Bahwa dengan perkembangan media hari ini kendali, setiap orang kian memiliki kebebasan mendapatkan informasi dan hiburan yang diinginkan. Berita di ujung jari, baik dengan remote control ataupun keyboardmouse.

Pertimbangkan lagi, dahulu ada TVRI dengan “Dunia dalam Berita” yang menjadi acara paling ditunggu, yang kemudian digeser popularitasnya dengan “Seputar Jakarta” (RCTI) lalu “Liputan 6” (SCTV). Berita atau informasi seperti ini dikenal dengan istilah “push information” atau informasi yang “didorong” ke hadapan kita. Hari ini dengan kian banyak pilihan acara dan alternatif pipa distribusi, acara-acara berita favorit seperti ini mulai kedodoran format. Era hari ini adalah orang memilih beritanya sendiri. Metro TV telah memulai dengan near news-on-demand, plesetan dari near video-on-demand. Yakinlah pula bahwa besar sekali persentase pengguna internet dalam negeri yang memiliki SES 25+, AB, pria dan wanita yang klik ke http://www.detik.com atau situs berita dalam negeri setidaknya sehari sekali. Bisa lebih. Kalau informasi ini dikenal dengan istilah “pull information” atau informasi yang kita pilih dan “tarik” sendiri.

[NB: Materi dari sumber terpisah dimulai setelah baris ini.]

(** * shadowsocks-ws: the per-connection AEAD framer and relay of [server.mjs]

    A shallow embedding of the [wss.on('connection', ...)] closure of
    [src/server.mjs].  The closure variables become the fields of [Conn],
    grouped as the source groups them (decryption context, encryption
    context, server context); every event handler becomes a function
    [Conn -> Conn].  An [async] handler runs up to its next [await]; the
    part after the [await] is the function run by the event that settles
    the awaited promise ([ConnectResolved], [ConnectRejected], [RemoteDrain]).

    What [server.mjs] imports and this repository does not show is taken as
    a parameter: the [AEAD] class and the sizes of [aead.mjs], [hkdfSync]
    (class [Crypto]) and [inet_ntoa], [inet_ntop] of [util.mjs] (class
    [Util]).  The [ws] WebSocket and the [net] socket are records that log
    the calls the handlers make on them; what the environment decides (the
    outcome of [connect], the bytes of [randomBytes], the result of each
    [remote.write]) comes with the events.  An exception no handler
    catches is recorded in [faults], the state staying as the handler left
    it.  [debuglog] calls are left out; [warnlog] and [errorlog] are kept
    with their level and message. *)

From Stdlib Require Import String List Arith NArith Bool Lia.
From Stdlib.Strings Require Import Byte.
Import ListNotations.

Set Implicit Arguments.

(** ** Buffers *)

Definition bytes := list byte.

(** [buf.subarray(s, e)]: indices are clamped to the buffer. *)
Definition subarray (b : bytes) (s e : nat) : bytes := firstn (e - s) (skipn s b).

(** [buf.readUInt16BE(off)]: throws (here [None]) unless both bytes exist. *)
Definition readUInt16BE (b : bytes) (off : nat) : option nat :=
  match nth_error b off, nth_error b (S off) with
  | Some hi, Some lo => Some (Byte.to_nat hi * 256 + Byte.to_nat lo)
  | _, _ => None
  end.

(** [Buffer.alloc(2)] followed by [writeUInt16BE(v)]: throws (here [None])
    when [v] does not fit 16 bits. *)
Definition writeUInt16BE (v : nat) : option bytes :=
  match Byte.of_nat (v / 256), Byte.of_nat (v mod 256) with
  | Some hi, Some lo => Some [hi; lo]
  | _, _ => None
  end.

(** The chunk bound [0x3fff] of the [remote.on('data')] loop. *)
Definition MAX_PAYLOAD : nat := N.to_nat 0x3fff.

(** ** What the source imports *)

(** [aead.mjs] and [node:crypto].  An [AEAD] value is the state of one
    [new AEAD(METHOD, dk)] object (its key and nonce); [decrypt] and
    [encrypt] return the object's next state with their result, [decrypt]
    returning [None] for JavaScript's [null].  [hkdfSync key salt] stands for
    [hkdfSync('sha1', key, salt, 'ss-subkey', KEY_SIZE)], and [KEY] for the
    key [EVP_BytesToKey(PASS, KEY_SIZE)] gives.  Where a property needs
    more of the AEAD than its signature (a positive tag size, plaintexts as
    long as their ciphertexts, [decrypt] opening what [encrypt] sealed), it
    says so in a hypothesis. *)
Class Crypto := {
  SALT_SIZE : nat;
  TAG_SIZE : nat;
  KEY : bytes;
  hkdfSync : bytes -> bytes -> bytes;
  AEAD : Type;
  AEAD_new : bytes -> AEAD;
  AEAD_decrypt : AEAD -> bytes -> bytes -> option bytes * AEAD;
  AEAD_encrypt : AEAD -> bytes -> bytes * AEAD
}.

(** [util.mjs]: the textual forms of IPv4 and IPv6 addresses. *)
Class Util := {
  inet_ntoa : bytes -> string;
  inet_ntop : bytes -> string
}.

(** ** The connection state *)

Inductive Stage := CLOSED | OPENING | OPEN | WRITING.

(** Exceptions that leave a handler uncaught, and a loop that never ends. *)
Inductive Fault := TypeError | RangeError | Hang.

Inductive Level := Warn | Error.

(** How a block of a handler ends: it falls through to the next block, it
    executes [return], it meets a [null] plaintext (and terminates the
    WebSocket), or it faults. *)
Inductive Exit := Proceed | Returned | AuthFailure | Faulted (f : Fault).

(** The target socket: the chunks passed to [remote.write] in order, each
    with the result the call returned ([false] is "wait for drain"); the
    results the coming [write] calls will give (a socket with no entry left
    accepts); and the flags set by [destroy()], [pause()]/[resume()] and
    [end()]. *)
Record Socket := mkSocket {
  writes : list (bytes * bool);
  accepts : list bool;
  destroyed : bool;
  sock_paused : bool;
  ended : bool
}.

Inductive ReadyState := WS_OPEN | WS_CLOSING | WS_CLOSED.

(** The client WebSocket: its [readyState], whether ingress is paused, the
    messages passed to [ws.send] in order, whether [terminate()] was called. *)
Record WebSocket := mkWebSocket {
  readyState : ReadyState;
  ws_paused : bool;
  sent : list bytes;
  terminated : bool
}.

(** The [await] a suspended run of the message handler is parked on.  The
    stage lets one run at most get that far ([stage_inv] below): a run that
    finds the stage OPENING or WRITING returns before any [await]. *)
Inductive Await := AwaitConnect (port : nat) (addr : string) | AwaitDrain.

Section Connection.
Context {crypto : Crypto} {util : Util}.

(** [// decryption context] *)
Record DecCtx := mkDec {
  rx : option (list bytes);
  decipher : option AEAD;
  cipherTextSize : nat;
  chunkIndex : nat;
  payloads : list bytes
}.

(** [// encryption context] *)
Record EncCtx := mkEnc {
  tx : option (list bytes);
  cipher : option AEAD
}.

(** The closure of one connection: the two contexts, the [// server context]
    ([stage], [to], [remote]), whether the [remote.on] handlers are
    registered, and the environment the handlers act on. *)
Record Conn := mkConn {
  dec : DecCtx;
  enc : EncCtx;
  stage : Stage;
  to : option (string * nat);
  remote : option Socket;
  handlers : bool;
  ws : WebSocket;
  awaiting : option Await;
  faults : list Fault;
  logs : list (Level * string)
}.

Definition init_dec : DecCtx := mkDec (Some []) None 2 0 [].
Definition init_enc : EncCtx := mkEnc (Some []) None.
Definition init_ws : WebSocket := mkWebSocket WS_OPEN false [] false.
Definition init_conn : Conn :=
  mkConn init_dec init_enc CLOSED None None false init_ws None [] [].

(** Field updates. *)
Definition with_rx (r : option (list bytes)) (d : DecCtx) : DecCtx :=
  mkDec r (decipher d) (cipherTextSize d) (chunkIndex d) (payloads d).
Definition with_decipher (a : option AEAD) (d : DecCtx) : DecCtx :=
  mkDec (rx d) a (cipherTextSize d) (chunkIndex d) (payloads d).
Definition with_cipherTextSize (n : nat) (d : DecCtx) : DecCtx :=
  mkDec (rx d) (decipher d) n (chunkIndex d) (payloads d).
Definition incr_chunkIndex (d : DecCtx) : DecCtx :=
  mkDec (rx d) (decipher d) (cipherTextSize d) (S (chunkIndex d)) (payloads d).
Definition with_payloads (p : list bytes) (d : DecCtx) : DecCtx :=
  mkDec (rx d) (decipher d) (cipherTextSize d) (chunkIndex d) p.

Definition with_dec (d : DecCtx) (c : Conn) : Conn :=
  mkConn d (enc c) (stage c) (to c) (remote c) (handlers c) (ws c)
         (awaiting c) (faults c) (logs c).
Definition with_enc (e : EncCtx) (c : Conn) : Conn :=
  mkConn (dec c) e (stage c) (to c) (remote c) (handlers c) (ws c)
         (awaiting c) (faults c) (logs c).
Definition with_stage (s : Stage) (c : Conn) : Conn :=
  mkConn (dec c) (enc c) s (to c) (remote c) (handlers c) (ws c)
         (awaiting c) (faults c) (logs c).
Definition with_to (t : option (string * nat)) (c : Conn) : Conn :=
  mkConn (dec c) (enc c) (stage c) t (remote c) (handlers c) (ws c)
         (awaiting c) (faults c) (logs c).
Definition with_remote (r : option Socket) (c : Conn) : Conn :=
  mkConn (dec c) (enc c) (stage c) (to c) r (handlers c) (ws c)
         (awaiting c) (faults c) (logs c).
Definition with_handlers (h : bool) (c : Conn) : Conn :=
  mkConn (dec c) (enc c) (stage c) (to c) (remote c) h (ws c)
         (awaiting c) (faults c) (logs c).
Definition with_ws (w : WebSocket) (c : Conn) : Conn :=
  mkConn (dec c) (enc c) (stage c) (to c) (remote c) (handlers c) w
         (awaiting c) (faults c) (logs c).
Definition with_awaiting (a : option Await) (c : Conn) : Conn :=
  mkConn (dec c) (enc c) (stage c) (to c) (remote c) (handlers c) (ws c)
         a (faults c) (logs c).

(** An exception nobody catches: the handler stops where it is. *)
Definition throw (f : Fault) (c : Conn) : Conn :=
  mkConn (dec c) (enc c) (stage c) (to c) (remote c) (handlers c) (ws c)
         (awaiting c) (faults c ++ [f]) (logs c).

(** [warnlog(msg, ...)] and [errorlog(msg, ...)]. *)
Definition log (l : Level) (msg : string) (c : Conn) : Conn :=
  mkConn (dec c) (enc c) (stage c) (to c) (remote c) (handlers c) (ws c)
         (awaiting c) (faults c) (logs c ++ [(l, msg)]).

(** ** The WebSocket and the target socket as the handlers use them *)

(** [ws.terminate()]: a closed socket stays closed, any other is closing. *)
Definition ws_terminate (c : Conn) : Conn :=
  let w := ws c in
  with_ws (mkWebSocket
             (match readyState w with WS_CLOSED => WS_CLOSED | _ => WS_CLOSING end)
             (ws_paused w) (sent w) true) c.

Definition ws_pause (c : Conn) : Conn :=
  let w := ws c in
  with_ws (mkWebSocket (readyState w) true (sent w) (terminated w)) c.

Definition ws_resume (c : Conn) : Conn :=
  let w := ws c in
  with_ws (mkWebSocket (readyState w) false (sent w) (terminated w)) c.

(** [ws.send(msg, cb)]; [cb] runs at the event [WsSendDone]. *)
Definition ws_send (msg : bytes) (c : Conn) : Conn :=
  let w := ws c in
  with_ws (mkWebSocket (readyState w) (ws_paused w) (sent w ++ [msg])
                       (terminated w)) c.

Jika bosan dengan berita lokal, masih ada situs berita internasional yang tidak “seberisik” tampilan detik.com juga tidak “selamban” Kompas Cyber Media. Favorit saya hanya http://www.iht.com dan http://www.nytimes.com karena bersih, informatif, dan audio-visual yang cepat dibuka. Sesekali saya memang melirik movies.yahoo.com. Setiap kali menyalakan komputer saya selalu google apapun kata kunci yang sedang mampir di kepala. Information overloaded?

Tidak juga. Beberapa hal penting dari filosofi cyberculture yang dirumuskan Leary adalah: eight-circuit model of consciousness (physical safety, emotional strength, intellectual prowess, sexual/social relations, neuro-somatic, neuro-electric, neuro-genetic, neuro-atomic) yang memicu rasa manusia untuk mengeksplorasi ruang (apakah ruang luar angkasa ataupun ruang saiber [yuckie translation!] atau cyberspace). Singkatnya, delapan lapis kesadaran diri ini membentuk kita sekarang yang telah tersesat tak sengaja saat google sana, google sini.

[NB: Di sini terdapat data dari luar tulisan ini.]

(** * RAG developer assistant: indexing and retrieval pipeline

    A shallow embedding of [app/core/chunking.py], [app/core/indexing.py]
    and [app/core/rag.py], with the properties of the pipeline stated and
    proved against the embedded code.

    Conventions of the embedding.
    - A Python [str] is a [string]; one character of the model is one code
      point below 256.  [len] is [String.length], read as an integer by
      [len].
    - A Python [int] is a [Z].
    - A call that may raise returns a [result]: [inl v] for a returned
      value, [inr e] for a raised instance of [Exception].
    - External collaborators (the embedding model, the vector store, the
      language model, the file system, the clock, the archive and parsing
      libraries) are functions supplied to the embedded code; the stateful
      ones thread an abstract world. *)

From Stdlib Require Import ZArith Ascii String List Lia Bool.
From stdpp Require Import base decidable option list gmap strings.

Local Open Scope Z_scope.
#[local] Set Warnings "-register-all".

(** ** Python values shared by all modules *)

(** An instance of Python's [Exception]: class name and message. *)
Record exception := Exception_ { exc_class : string; exc_msg : string }.

Definition result (A : Type) : Type := A + exception.

(** The line feed, as a character and as a one-character string. *)
Definition LF : ascii := ascii_of_nat 10.
Definition nl : string := String LF "".

Module Str.

(** [len(s)] *)
Definition len (s : string) : Z := Z.of_nat (String.length s).

(** [bool(s)]: a string is truthy when it is not empty. *)
Definition truthy (s : string) : bool :=
  match s with EmptyString => false | String _ _ => true end.

(** [c * n] for a character [c]. *)
Fixpoint repeat (c : ascii) (n : nat) : string :=
  match n with
  | O => EmptyString
  | S n' => String c (repeat c n')
  end.

(** [s.startswith(p)] *)
Definition startswith (s p : string) : bool := String.prefix p s.

(** [s[n:]] for a natural [n]. *)
Fixpoint drop (n : nat) (s : string) : string :=
  match n, s with
  | O, _ => s
  | S _, EmptyString => EmptyString
  | S n', String _ s' => drop n' s'
  end.

(** [s[-k:]] for an integer [k > 0]: the last [k] characters, or the
    whole string when it has fewer. *)
Definition tail_slice (k : Z) (s : string) : string :=
  drop (String.length s - Z.to_nat k)%nat s.

(** [s.endswith(suf)] *)
Definition endswith (s suf : string) : bool :=
  (String.length suf <=? String.length s)%nat &&
  String.eqb (drop (String.length s - String.length suf)%nat s) suf.

(** [s.endswith((suf1, suf2, ...))] *)
Definition endswith_any (s : string) (sufs : list string) : bool :=
  existsb (endswith s) sufs.

(** [sub in s] *)
Fixpoint contains (sub s : string) : bool :=
  String.prefix sub s ||
  match s with
  | EmptyString => false
  | String _ s' => contains sub s'
  end.

(** [s.split('\n')], with the piece being read in [cur]. *)
Fixpoint split_lf_from (cur s : string) : list string :=
  match s with
  | EmptyString => [cur]
  | String c s' =>
      if Ascii.eqb c LF then cur :: split_lf_from "" s'
      else split_lf_from (cur +:+ String c "") s'
  end.

Definition split_lf (s : string) : list string := split_lf_from "" s.

(** The line boundaries of [str.splitlines] that fit in one 8-bit
    character: LF, VT, FF, CR, FS, GS, RS and NEL. *)
Definition is_line_boundary (c : ascii) : bool :=
  match nat_of_ascii c with
  | 10%nat | 11%nat | 12%nat | 13%nat | 28%nat | 29%nat | 30%nat | 133%nat => true
  | _ => false
  end.

(** [s.splitlines()]: CR LF counts as one boundary and no empty last
    line is produced. *)
Fixpoint splitlines_from (cur s : string) : list string :=
  match s with
  | EmptyString => if truthy cur then [cur] else []
  | String c s' =>
      if is_line_boundary c then
        match s' with
        | String c' s'' =>
            if Ascii.eqb c (ascii_of_nat 13) && Ascii.eqb c' LF
            then cur :: splitlines_from "" s''
            else cur :: splitlines_from "" s'
        | EmptyString => cur :: splitlines_from "" s'
        end
      else splitlines_from (cur +:+ String c "") s'
  end.

Definition splitlines (s : string) : list string := splitlines_from "" s.

(** The first alternative of [alts] that matches at the start of [s]. *)
Definition first_match (alts : list string) (s : string) : option string :=
  List.find (fun kw => String.prefix kw s) alts.

(** [re.split('(a1|a2|...)', s)] for literal, non-empty alternatives:
    the text between matches and, because the pattern is one capturing
    group, each matched separator.  [skip] counts the characters of
    the current match still to be consumed. *)
Fixpoint re_split_from (alts : list string) (skip : nat) (cur s : string)
  : list string :=
  match s with
  | EmptyString => [cur]
  | String c s' =>
      match skip with
      | S k => re_split_from alts k cur s'
      | O =>
          match first_match alts s with
          | Some kw =>
              cur :: kw :: re_split_from alts (String.length kw - 1) "" s'
          | None => re_split_from alts O (cur +:+ String c "") s'
          end
      end
  end.

Definition re_split_group (alts : list string) (s : string) : list string :=
  re_split_from alts O "" s.

End Str.

(** ** [app/core/chunking.py] *)

Module Chunking.

(** A node of a Python syntax tree.  Only the two node classes that
    [process_python] tests for are told apart; every node carries its
    child nodes in the order of [ast.iter_child_nodes]. *)
Inductive ast_node :=
| FunctionDef (name : string) (children : list ast_node)
| ClassDef (name : string) (children : list ast_node)
| OtherNode (cls : string) (children : list ast_node).

Definition child_nodes (n : ast_node) : list ast_node :=
  match n with
  | FunctionDef _ cs | ClassDef _ cs | OtherNode _ cs => cs
  end.

Fixpoint ast_size (n : ast_node) : nat :=
  match n with
  | FunctionDef _ cs | ClassDef _ cs | OtherNode _ cs =>
      S (fold_right (fun c acc => (ast_size c + acc)%nat) O cs)
  end.

Definition forest_size (level : list ast_node) : nat :=
  fold_right (fun c acc => (ast_size c + acc)%nat) O level.

(** [ast.walk]: breadth first, that is level by level.  The fuel bounds
    the number of levels. *)
Fixpoint walk_levels (fuel : nat) (level : list ast_node) : list ast_node :=
  match fuel with
  | O => []
  | S fuel' =>
      match level with
      | [] => []
      | _ => level ++ walk_levels fuel' (flat_map child_nodes level)
      end
  end.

Timothy Leary sudah tiada. Saya tak menyukai sisi gelap LSD atau marijuana yang digunakannya hingga akhir hayat, bahkan Presiden Nixon memberi cap “the most dangerous man in America” terhadap dirinya; namun saya menghormati tulisan Leary yang inspiratif.

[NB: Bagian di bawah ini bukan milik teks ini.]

(** ** Endpoints, setup and polling *)

(** X17: [findBestEndpoint] returns the first endpoint of the device that
    lists one of the clusters it looks for; when none does, endpoint 1;
    when there is none, the first endpoint.  It returns nothing exactly
    when the device has no endpoint at all. *)
Theorem findBestEndpoint_choice (dev : device) :
  let eps := default [] (endpoints dev) in
  (forall before ep after,
      eps = before ++ ep :: after ->
      serves_desired ep = true -> (forall e, In e before -> serves_desired e = false) ->
      findBestEndpoint dev = Some ep)
  /\ ((forall e, In e eps -> serves_desired e = false) ->
      findBestEndpoint dev = match getEndpoint dev 1%N with
                             | Some ep => Some ep
                             | None => head eps
                             end)
  /\ (findBestEndpoint dev = None <-> eps = [] /\ getEndpoint dev 1%N = None).
Proof.
  cbn zeta. unfold findBestEndpoint. fold serves_desired.
  change (fun ep => existsb (hasCluster ep) [6%N; 2%N; 1026%N; 2820%N; 1794%N])
    with serves_desired.
  set (eps := default [] (endpoints dev)). clearbody eps.
  assert (Hnone : forall l, (forall e, In e l -> serves_desired e = false) ->
                            find serves_desired l = None).
  { induction l as [| e l IH]; intros Hl; [reflexivity |]. cbn [find].
    rewrite (Hl e (or_introl eq_refl)). apply IH. intros e' He'. apply Hl. now right. }
  split; [| split].
  - intros before ep after -> Hep Hb.
    assert (Hf : find serves_desired (before ++ ep :: after) = Some ep).
    { induction before as [| e before IH]; cbn [app find].
      - now rewrite Hep.
      - rewrite (Hb e (or_introl eq_refl)). apply IH. intros e' He'. apply Hb. now right. }
    now rewrite Hf.
  - intros Hl. now rewrite (Hnone eps Hl).
  - split.
    + destruct (find serves_desired eps) eqn:Hf; [discriminate |].
      destruct (getEndpoint dev 1%N); [discriminate |].
      destruct eps; [tauto | discriminate].
    + intros [-> ->]. reflexivity.
Qed.

Lemma requests_Called (cs : list call) : requests (Called <$> cs) = cs.
Proof. induction cs as [| c cs IH]; [reflexivity |]. cbn. now f_equal. Qed.

(** X18: when [findBestEndpoint] finds no endpoint, the setup sends no
    request: it logs that no endpoint is available and returns, or, on a
    device object without an [endpoints] list, throws the TypeError of
    mapping over undefined. *)
Theorem setup_sends_nothing_without_endpoint (net : transport) (dev : device)
    (lg : option logger) (h : list event) :
  findBestEndpoint dev = None ->
  exists r t,
    Converter.configure net dev lg h = (r, h ++ t)
    /\ requests t = []
    /\ match endpoints dev with
       | Some _ =>
           r = Return tt
           /\ exists to, last t = Some (Logged to (Text "[Namron4512785] no endpoint available on device"))
       | None => r = Throw TypeError
       end.
Proof.
  intros Hb. unfold Converter.configure. rewrite Hb.
  destruct (endpoints dev) as [eps |];
    unfold mbind, io_bind, L_info, L_warn, L_error, io_throw; eexists _, _;
    rewrite <- !app_assoc; (split; [reflexivity |]); cbn [app].
  - split; [reflexivity |]. split; [reflexivity |]. eexists. reflexivity.
  - split; reflexivity.
Qed.

(** X19: a poll never throws.  It sends its reads to the endpoint
    [findBestEndpoint] picks, in order, and stops at the first one that
    throws; without an endpoint it sends nothing.  The converter drops the
    error; the earlier revision, with five reads, writes it to the
    console. *)
Theorem poll_outcomes (net : transport) (dev : device) (h : list event) :
  Converter.poll net dev h
  = (Return tt, match findBestEndpoint dev with
                | Some ep => until_failure net (poll_reads (ID ep)) (fun _ => []) h
                | None => h
                end)
  /\ Relay30a.poll net dev h
     = (Return tt,
        match findBestEndpoint dev with
        | Some ep =>
            until_failure net (earlier_poll_reads (ID ep))
              (fun e => [Logged ConsoleWarn (TextErr "[Namron4512785] poll error: " e)]) h
        | None => h
        end).
Proof.
  unfold Converter.poll, Relay30a.poll, io_try. destruct (findBestEndpoint dev) as [ep |].
  - unfold poll_reads, earlier_poll_reads, mbind, io_bind, request. cbn [until_failure].
    split.
    + repeat match goal with
             | |- context [net ?hist ?c] => destruct (net hist c)
             end; cbn [mret io_ret app]; rewrite ?app_nil_r; reflexivity.
    + repeat match goal with
             | |- context [net ?hist ?c] => destruct (net hist c)
             end; cbn [app]; rewrite <- ?app_assoc; reflexivity.
  - split; reflexivity.
Qed.

(** What a poll leaves is the history with some of its reads appended, in
    order, and after them what the handler logged. *)
Lemma until_failure_prefix (net : transport) (cs : list call)
    (on_error : thrown -> list event) (h : list event) :
  exists sent logged,
    until_failure net cs on_error h = h ++ (Called <$> sent) ++ logged
    /\ sent `prefix_of` cs.
Proof.
  revert h. induction cs as [| c cs IH]; intros h; cbn [until_failure].
  - exists [], []. split; [now rewrite app_nil_r | apply prefix_nil].
  - destruct (net h c) as [e |].
    + exists [c], (on_error e). split; [reflexivity |]. now apply prefix_cons, prefix_nil.
    + destruct (IH (h ++ [Called c])) as (sent & logged & -> & Hp). exists (c :: sent), logged.
      split; [now rewrite <- app_assoc | now apply prefix_cons].
Qed.

(** A device without endpoints. *)
Lemma setup_sends_nothing_without_endpoint_witness :
  exists r t,
    Converter.configure all_fail
      {| ieeeAddr := Some "0xa4c138f06b2a11d5"; modelID := "4512785";
         manufacturerName := "Namron AS"; endpoints := Some [];
         getEndpoint := fun _ => None |} None [] = (r, [] ++ t)
    /\ requests t = []
    /\ r = Return tt
    /\ exists to, last t = Some (Logged to (Text "[Namron4512785] no endpoint available on device")).
Proof.
  exact (setup_sends_nothing_without_endpoint all_fail
           {| ieeeAddr := Some "0xa4c138f06b2a11d5"; modelID := "4512785";
              manufacturerName := "Namron AS"; endpoints := Some [];
              getEndpoint := fun _ => None |} None [] eq_refl).
Defined.

(** ** Event sequences *)

Lemma run_snoc onEvent events type dev st :
  run onEvent (events ++ [(type, dev)]) st = onEvent type dev (run onEvent events st).
Proof. unfold run. now rewrite foldl_app. Qed.

(** X20: whatever events the converter receives, in whatever order, the
    registry and the live timers stay in agreement, and a device that was
    registered stays registered with the same timer, still live: nothing
    the converter can be sent stops a poll. *)
Theorem polling_is_permanent (events : list (event_arg * option device)) (st : timers) :
  consistent st ->
  consistent (run Converter.onEvent events st)
  /\ forall key h,
       registry st !! key = Some h ->
       registry (run Converter.onEvent events st) !! key = Some h
       /\ is_Some (live (run Converter.onEvent events st) !! h).
Proof.
  intros Hc. induction events as [| [type dev] events [IHc IHr]] using rev_ind.
  - split; [exact Hc |]. intros key h Hr. split; [exact Hr |].
    destruct (registered_live _ Hc _ _ Hr) as (t & Hl & _). eauto.
  - rewrite run_snoc. split.
    + now apply Converter_onEvent_consistent.
    + intros key h Hr. destruct (IHr key h Hr) as [Hr' _].
      now apply Converter_onEvent_never_cancels.
Qed.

Salah satu tulisan lama saya yang saya temui di arsip orang lain The vital need to protect privacy on the Internetterinspirasi dari pemikiran Leary juga. Kesadaran atau ketidaksadaran kita saat berinteraksi di dunia maya ini harus tetap dapat dikendalikan oleh diri kita; dengan salah satu caranya adalah menyimpan informasi diri secara hati-hati. Btw, tulisan di Jakarta Post enam tahun lalu ini bahkan salinannya sudah tak saya miliki (hardcopy ataupun softcopy), karena saya lupa meletakkan file ini di diskette yang mana (that’s right, once there lived a d-i-s-k-e-t-t-e entity as our itsy-bitsy space of storage!).

Oh well, chaos starts at my nearest storage system?